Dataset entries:
-.-.-

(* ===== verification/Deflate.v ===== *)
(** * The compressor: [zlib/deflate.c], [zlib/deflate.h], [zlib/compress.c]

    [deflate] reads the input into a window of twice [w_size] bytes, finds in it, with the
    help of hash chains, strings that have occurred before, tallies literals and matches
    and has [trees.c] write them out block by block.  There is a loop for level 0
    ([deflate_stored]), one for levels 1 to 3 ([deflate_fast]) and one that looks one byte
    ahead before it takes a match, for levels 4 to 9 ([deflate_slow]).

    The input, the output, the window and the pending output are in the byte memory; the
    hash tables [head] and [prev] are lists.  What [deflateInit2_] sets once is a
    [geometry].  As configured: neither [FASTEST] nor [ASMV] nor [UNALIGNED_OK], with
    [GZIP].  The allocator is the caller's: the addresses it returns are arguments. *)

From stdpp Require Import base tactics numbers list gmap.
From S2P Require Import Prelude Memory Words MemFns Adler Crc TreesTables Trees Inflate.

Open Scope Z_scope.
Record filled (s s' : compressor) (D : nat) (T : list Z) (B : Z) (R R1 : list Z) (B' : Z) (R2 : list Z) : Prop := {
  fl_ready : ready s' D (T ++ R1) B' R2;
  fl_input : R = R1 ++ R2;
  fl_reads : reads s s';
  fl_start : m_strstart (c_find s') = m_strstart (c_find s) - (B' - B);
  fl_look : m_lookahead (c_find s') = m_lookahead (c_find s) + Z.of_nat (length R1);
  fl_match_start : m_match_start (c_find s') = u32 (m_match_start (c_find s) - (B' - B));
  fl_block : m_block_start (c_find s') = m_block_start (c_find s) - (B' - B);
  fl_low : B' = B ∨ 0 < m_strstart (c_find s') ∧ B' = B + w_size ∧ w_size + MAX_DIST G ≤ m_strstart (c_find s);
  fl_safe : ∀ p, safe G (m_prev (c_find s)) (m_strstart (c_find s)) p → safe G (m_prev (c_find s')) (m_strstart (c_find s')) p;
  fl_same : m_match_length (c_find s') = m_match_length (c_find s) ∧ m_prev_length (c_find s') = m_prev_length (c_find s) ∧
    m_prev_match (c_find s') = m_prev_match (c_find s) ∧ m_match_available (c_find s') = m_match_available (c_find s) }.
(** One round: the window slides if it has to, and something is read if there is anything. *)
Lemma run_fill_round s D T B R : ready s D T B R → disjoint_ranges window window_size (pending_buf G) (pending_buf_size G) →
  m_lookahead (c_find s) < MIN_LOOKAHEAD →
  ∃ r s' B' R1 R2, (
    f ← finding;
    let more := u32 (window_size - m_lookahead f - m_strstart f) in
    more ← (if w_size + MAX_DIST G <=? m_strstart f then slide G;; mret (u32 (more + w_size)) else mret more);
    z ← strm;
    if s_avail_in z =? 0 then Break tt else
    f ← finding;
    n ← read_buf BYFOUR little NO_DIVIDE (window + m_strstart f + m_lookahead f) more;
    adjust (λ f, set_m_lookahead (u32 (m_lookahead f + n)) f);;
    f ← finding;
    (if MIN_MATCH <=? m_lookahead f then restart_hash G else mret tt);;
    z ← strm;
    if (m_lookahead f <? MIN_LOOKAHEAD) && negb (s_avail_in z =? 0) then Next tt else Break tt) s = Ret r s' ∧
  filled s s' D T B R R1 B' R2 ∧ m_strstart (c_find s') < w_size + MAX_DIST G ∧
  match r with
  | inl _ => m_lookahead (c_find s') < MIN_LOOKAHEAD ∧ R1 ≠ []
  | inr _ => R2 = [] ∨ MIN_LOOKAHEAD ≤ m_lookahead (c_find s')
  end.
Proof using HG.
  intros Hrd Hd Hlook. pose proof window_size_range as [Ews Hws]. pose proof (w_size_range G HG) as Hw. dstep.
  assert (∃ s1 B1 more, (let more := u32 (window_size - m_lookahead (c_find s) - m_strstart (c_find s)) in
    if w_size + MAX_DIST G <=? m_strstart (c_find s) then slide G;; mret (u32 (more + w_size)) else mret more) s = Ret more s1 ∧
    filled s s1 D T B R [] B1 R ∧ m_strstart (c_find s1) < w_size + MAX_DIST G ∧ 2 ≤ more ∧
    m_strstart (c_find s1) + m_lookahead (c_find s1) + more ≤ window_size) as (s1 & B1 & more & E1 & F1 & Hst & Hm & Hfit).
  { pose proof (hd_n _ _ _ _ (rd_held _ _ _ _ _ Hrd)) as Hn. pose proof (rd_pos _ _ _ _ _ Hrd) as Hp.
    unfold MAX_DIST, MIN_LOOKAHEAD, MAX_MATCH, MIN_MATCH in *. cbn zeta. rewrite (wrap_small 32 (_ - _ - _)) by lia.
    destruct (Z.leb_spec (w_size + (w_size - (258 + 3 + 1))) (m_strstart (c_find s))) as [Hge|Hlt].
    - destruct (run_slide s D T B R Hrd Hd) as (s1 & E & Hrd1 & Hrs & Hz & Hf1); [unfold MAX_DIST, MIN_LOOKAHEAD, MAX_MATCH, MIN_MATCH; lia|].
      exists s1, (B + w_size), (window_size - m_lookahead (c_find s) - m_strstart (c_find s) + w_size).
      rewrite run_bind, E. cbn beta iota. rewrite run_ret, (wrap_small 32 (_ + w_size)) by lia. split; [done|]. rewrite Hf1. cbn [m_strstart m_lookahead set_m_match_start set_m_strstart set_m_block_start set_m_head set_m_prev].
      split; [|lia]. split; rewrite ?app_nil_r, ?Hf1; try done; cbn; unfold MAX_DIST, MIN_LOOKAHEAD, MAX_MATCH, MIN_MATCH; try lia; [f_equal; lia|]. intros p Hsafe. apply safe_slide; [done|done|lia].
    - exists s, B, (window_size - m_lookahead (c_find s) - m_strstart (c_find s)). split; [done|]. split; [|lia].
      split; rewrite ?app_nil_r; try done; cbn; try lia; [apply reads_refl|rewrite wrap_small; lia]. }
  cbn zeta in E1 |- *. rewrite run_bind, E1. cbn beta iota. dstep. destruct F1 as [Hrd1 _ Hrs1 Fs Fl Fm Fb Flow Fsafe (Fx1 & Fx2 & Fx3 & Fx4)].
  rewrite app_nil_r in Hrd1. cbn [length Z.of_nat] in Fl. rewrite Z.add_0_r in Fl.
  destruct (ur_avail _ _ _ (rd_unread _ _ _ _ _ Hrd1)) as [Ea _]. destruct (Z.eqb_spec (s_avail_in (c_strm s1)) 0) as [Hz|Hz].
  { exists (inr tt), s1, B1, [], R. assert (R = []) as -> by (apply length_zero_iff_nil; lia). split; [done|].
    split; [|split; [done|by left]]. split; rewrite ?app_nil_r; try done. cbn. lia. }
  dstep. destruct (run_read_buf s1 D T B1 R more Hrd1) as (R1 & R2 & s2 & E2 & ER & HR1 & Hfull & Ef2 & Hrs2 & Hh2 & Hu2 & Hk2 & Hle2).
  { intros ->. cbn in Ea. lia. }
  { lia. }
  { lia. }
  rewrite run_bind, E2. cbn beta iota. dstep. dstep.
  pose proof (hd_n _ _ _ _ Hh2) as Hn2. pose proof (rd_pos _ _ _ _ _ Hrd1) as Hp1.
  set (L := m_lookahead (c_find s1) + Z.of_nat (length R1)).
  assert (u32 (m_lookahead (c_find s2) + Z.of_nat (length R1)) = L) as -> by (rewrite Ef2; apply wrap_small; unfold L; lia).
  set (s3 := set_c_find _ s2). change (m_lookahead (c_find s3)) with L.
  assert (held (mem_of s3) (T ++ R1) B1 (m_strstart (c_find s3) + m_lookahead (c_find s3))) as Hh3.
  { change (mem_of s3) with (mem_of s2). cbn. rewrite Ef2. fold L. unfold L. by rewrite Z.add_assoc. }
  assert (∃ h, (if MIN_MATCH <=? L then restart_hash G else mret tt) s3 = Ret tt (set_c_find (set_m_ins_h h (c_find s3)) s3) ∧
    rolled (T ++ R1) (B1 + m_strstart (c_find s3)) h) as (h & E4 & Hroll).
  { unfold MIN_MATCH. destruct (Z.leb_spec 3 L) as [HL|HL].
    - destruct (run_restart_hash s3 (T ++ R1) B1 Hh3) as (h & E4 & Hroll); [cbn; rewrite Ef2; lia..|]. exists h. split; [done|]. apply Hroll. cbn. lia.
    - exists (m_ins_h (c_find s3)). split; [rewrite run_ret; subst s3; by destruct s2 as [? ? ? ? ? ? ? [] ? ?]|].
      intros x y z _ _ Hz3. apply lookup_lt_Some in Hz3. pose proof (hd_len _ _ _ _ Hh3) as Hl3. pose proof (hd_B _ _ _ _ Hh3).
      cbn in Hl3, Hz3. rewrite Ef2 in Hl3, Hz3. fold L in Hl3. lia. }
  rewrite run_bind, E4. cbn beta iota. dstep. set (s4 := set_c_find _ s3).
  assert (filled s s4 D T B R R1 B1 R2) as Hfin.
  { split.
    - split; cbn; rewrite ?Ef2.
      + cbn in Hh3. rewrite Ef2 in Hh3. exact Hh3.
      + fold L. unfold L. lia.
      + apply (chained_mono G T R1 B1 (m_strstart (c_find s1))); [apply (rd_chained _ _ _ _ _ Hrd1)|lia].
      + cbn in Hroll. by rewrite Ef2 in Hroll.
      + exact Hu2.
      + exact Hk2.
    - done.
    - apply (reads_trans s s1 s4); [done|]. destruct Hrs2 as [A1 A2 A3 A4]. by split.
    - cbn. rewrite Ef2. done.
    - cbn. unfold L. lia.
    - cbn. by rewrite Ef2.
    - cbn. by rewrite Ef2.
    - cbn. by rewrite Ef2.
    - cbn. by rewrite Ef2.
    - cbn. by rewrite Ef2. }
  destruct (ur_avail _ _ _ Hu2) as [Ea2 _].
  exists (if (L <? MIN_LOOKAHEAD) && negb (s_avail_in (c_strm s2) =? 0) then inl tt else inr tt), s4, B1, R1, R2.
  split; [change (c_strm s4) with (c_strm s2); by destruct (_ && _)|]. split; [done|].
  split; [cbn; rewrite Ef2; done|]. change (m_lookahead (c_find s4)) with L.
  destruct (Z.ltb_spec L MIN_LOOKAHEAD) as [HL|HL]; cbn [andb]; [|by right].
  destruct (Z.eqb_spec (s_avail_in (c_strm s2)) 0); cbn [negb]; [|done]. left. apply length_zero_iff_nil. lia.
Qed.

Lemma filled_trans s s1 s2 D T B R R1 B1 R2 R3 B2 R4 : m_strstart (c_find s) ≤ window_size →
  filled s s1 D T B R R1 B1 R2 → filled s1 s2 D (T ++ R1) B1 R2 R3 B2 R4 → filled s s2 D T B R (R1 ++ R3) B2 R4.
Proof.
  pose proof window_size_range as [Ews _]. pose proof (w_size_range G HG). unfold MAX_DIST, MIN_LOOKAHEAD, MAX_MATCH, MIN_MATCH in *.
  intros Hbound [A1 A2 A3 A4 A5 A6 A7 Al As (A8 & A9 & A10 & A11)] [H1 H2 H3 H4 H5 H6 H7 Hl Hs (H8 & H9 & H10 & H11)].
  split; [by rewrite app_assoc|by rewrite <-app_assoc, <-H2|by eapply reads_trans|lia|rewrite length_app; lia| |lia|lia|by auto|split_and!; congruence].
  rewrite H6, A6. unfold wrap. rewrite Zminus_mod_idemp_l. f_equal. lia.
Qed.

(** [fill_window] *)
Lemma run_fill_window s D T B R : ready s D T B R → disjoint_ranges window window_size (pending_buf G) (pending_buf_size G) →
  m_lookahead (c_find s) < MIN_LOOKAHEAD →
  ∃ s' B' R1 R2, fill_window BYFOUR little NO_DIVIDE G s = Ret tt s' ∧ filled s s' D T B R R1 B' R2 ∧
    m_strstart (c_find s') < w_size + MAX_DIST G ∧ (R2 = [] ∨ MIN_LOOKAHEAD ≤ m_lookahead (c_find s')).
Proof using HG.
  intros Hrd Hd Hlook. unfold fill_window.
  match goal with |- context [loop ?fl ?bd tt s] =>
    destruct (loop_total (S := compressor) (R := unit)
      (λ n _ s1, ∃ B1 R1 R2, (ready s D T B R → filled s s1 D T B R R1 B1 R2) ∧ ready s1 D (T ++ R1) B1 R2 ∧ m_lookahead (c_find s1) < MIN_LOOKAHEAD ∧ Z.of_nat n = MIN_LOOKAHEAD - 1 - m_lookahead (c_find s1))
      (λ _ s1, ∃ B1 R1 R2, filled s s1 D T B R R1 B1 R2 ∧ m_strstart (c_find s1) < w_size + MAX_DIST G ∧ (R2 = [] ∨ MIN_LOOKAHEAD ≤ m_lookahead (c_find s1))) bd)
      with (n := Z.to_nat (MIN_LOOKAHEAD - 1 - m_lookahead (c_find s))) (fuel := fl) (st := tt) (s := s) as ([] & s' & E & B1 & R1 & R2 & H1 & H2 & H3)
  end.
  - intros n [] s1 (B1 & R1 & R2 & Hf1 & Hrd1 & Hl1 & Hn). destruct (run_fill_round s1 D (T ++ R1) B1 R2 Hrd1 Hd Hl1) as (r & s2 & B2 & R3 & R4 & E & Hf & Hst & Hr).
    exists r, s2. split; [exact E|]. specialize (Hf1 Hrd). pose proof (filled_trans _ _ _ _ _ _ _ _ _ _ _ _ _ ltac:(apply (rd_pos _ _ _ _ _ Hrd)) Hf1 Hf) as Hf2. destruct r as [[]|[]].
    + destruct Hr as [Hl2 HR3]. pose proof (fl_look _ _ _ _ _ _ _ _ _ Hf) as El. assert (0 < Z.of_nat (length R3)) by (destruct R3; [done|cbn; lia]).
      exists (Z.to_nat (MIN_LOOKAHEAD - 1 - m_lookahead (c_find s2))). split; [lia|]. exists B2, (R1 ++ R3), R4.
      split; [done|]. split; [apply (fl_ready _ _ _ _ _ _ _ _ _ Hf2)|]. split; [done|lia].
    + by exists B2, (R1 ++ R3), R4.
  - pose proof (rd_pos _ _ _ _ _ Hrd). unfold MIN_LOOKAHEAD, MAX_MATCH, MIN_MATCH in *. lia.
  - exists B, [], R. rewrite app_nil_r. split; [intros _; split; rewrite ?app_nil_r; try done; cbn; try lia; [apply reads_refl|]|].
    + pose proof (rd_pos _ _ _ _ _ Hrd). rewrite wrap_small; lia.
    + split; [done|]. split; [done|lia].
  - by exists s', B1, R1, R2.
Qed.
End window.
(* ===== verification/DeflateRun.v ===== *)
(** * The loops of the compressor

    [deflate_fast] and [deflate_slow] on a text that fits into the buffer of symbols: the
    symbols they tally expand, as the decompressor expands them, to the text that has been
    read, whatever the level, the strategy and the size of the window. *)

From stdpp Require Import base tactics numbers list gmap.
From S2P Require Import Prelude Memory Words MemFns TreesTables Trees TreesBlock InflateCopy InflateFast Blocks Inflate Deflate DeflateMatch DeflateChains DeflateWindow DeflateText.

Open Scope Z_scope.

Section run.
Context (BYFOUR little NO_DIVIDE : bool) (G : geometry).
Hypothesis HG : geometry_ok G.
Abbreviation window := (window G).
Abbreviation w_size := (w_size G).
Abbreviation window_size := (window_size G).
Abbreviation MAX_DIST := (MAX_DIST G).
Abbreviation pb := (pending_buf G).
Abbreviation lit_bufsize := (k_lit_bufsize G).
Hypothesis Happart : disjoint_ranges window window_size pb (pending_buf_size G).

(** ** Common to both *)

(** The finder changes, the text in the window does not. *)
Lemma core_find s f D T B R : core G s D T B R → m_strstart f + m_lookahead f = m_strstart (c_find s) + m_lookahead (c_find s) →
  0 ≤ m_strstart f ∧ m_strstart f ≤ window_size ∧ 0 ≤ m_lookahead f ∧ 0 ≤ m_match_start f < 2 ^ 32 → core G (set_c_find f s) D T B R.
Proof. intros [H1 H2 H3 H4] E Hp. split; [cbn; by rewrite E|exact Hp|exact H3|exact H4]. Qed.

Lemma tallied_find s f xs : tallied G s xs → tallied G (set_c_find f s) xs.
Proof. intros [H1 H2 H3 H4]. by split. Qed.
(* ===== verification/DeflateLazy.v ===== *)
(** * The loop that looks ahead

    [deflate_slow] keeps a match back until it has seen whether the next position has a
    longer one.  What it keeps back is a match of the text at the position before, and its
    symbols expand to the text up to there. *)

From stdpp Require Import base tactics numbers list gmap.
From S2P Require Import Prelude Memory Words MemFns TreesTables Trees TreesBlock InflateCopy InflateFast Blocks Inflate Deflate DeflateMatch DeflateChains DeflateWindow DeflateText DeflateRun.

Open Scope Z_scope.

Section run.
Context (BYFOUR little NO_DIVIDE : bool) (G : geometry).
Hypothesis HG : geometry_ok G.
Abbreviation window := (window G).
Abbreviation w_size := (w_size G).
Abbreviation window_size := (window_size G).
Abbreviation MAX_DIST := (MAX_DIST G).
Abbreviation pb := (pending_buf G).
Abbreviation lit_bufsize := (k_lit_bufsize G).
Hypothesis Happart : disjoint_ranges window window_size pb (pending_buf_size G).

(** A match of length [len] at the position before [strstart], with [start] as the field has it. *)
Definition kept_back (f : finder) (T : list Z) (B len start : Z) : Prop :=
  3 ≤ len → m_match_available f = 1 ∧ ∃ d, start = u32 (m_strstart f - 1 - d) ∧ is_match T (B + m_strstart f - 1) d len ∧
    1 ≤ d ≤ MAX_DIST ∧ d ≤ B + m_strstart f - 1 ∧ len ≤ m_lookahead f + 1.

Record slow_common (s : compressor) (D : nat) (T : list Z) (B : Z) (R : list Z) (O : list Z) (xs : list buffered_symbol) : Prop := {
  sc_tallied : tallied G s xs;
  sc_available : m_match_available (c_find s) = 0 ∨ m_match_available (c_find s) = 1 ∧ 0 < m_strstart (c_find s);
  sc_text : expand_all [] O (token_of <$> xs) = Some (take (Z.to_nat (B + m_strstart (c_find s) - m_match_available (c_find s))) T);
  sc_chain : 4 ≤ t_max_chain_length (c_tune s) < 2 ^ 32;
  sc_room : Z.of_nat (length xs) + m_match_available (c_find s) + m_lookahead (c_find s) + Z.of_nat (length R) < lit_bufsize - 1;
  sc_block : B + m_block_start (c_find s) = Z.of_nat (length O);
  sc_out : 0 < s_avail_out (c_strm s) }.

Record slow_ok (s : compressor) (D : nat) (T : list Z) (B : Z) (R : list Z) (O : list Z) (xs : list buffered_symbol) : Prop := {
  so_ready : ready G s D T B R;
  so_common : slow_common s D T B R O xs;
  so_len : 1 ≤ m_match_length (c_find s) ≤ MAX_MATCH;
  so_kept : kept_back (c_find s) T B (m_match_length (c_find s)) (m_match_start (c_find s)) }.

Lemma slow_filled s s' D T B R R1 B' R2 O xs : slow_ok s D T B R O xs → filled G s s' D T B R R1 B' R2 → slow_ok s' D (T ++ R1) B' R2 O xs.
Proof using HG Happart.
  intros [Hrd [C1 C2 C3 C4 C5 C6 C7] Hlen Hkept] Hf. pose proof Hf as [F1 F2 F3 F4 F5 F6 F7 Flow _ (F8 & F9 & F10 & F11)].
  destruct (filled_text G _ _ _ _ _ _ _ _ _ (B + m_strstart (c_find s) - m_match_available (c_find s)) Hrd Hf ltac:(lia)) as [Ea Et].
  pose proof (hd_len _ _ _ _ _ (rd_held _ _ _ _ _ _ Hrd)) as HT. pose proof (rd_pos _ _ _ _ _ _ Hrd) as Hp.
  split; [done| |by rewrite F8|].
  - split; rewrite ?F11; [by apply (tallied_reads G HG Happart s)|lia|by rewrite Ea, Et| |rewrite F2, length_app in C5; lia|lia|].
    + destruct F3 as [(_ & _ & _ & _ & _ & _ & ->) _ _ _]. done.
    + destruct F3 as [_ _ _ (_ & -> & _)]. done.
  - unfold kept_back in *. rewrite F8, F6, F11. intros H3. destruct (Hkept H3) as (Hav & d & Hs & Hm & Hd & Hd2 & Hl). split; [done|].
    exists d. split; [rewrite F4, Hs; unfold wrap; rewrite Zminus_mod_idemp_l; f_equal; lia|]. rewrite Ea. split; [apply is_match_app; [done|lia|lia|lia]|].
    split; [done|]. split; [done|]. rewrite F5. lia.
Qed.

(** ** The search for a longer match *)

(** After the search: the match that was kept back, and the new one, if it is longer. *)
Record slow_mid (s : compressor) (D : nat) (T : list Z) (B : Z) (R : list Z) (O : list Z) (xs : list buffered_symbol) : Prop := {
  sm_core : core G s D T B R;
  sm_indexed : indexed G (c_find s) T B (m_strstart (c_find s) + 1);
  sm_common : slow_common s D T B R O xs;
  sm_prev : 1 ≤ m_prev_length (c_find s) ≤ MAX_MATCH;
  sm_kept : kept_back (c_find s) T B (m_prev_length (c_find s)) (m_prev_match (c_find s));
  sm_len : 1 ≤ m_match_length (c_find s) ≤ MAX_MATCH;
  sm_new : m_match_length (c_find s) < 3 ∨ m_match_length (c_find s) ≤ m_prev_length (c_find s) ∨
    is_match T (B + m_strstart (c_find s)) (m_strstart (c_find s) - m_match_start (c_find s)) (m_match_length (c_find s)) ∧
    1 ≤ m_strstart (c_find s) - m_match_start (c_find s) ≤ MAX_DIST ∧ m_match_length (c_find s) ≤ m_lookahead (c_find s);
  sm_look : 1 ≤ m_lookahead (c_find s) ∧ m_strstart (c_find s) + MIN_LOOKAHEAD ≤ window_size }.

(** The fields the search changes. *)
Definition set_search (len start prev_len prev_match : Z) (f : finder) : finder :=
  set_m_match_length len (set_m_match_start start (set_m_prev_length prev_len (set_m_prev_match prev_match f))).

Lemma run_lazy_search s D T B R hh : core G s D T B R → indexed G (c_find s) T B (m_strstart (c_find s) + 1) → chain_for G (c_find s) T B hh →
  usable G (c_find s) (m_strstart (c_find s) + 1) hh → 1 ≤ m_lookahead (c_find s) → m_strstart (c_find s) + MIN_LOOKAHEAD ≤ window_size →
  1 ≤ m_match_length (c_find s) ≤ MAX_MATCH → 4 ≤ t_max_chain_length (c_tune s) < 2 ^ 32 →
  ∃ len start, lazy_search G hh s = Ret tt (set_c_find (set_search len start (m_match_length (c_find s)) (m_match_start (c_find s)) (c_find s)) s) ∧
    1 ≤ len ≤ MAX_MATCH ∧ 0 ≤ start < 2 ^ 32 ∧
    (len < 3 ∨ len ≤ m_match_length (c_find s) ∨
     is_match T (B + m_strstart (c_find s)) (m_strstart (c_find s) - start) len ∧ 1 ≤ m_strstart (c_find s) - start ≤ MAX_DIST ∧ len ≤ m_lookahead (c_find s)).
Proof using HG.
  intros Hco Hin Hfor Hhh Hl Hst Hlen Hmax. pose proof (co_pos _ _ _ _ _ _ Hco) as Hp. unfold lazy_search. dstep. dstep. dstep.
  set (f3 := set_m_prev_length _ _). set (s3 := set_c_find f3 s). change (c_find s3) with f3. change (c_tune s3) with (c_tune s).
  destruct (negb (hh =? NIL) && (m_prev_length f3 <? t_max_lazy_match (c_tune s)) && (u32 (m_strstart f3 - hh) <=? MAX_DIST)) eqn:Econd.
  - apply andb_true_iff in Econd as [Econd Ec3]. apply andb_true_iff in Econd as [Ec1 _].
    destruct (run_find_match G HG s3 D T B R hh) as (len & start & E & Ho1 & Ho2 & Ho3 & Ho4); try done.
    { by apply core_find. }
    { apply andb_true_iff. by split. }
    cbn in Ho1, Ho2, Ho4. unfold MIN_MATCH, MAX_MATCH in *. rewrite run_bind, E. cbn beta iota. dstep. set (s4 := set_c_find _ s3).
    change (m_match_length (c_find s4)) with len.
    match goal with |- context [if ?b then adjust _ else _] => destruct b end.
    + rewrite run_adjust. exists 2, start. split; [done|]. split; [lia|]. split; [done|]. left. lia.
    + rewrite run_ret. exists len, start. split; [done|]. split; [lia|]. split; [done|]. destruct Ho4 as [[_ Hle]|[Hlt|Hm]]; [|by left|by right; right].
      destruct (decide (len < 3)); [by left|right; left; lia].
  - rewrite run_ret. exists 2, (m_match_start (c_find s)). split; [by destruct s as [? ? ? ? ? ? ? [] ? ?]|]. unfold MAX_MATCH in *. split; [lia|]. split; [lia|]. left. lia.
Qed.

-.-.-

Try it: State the number of lines in the preceding data that contain the word "BYFOUR", and nothing besides.

Task response: 4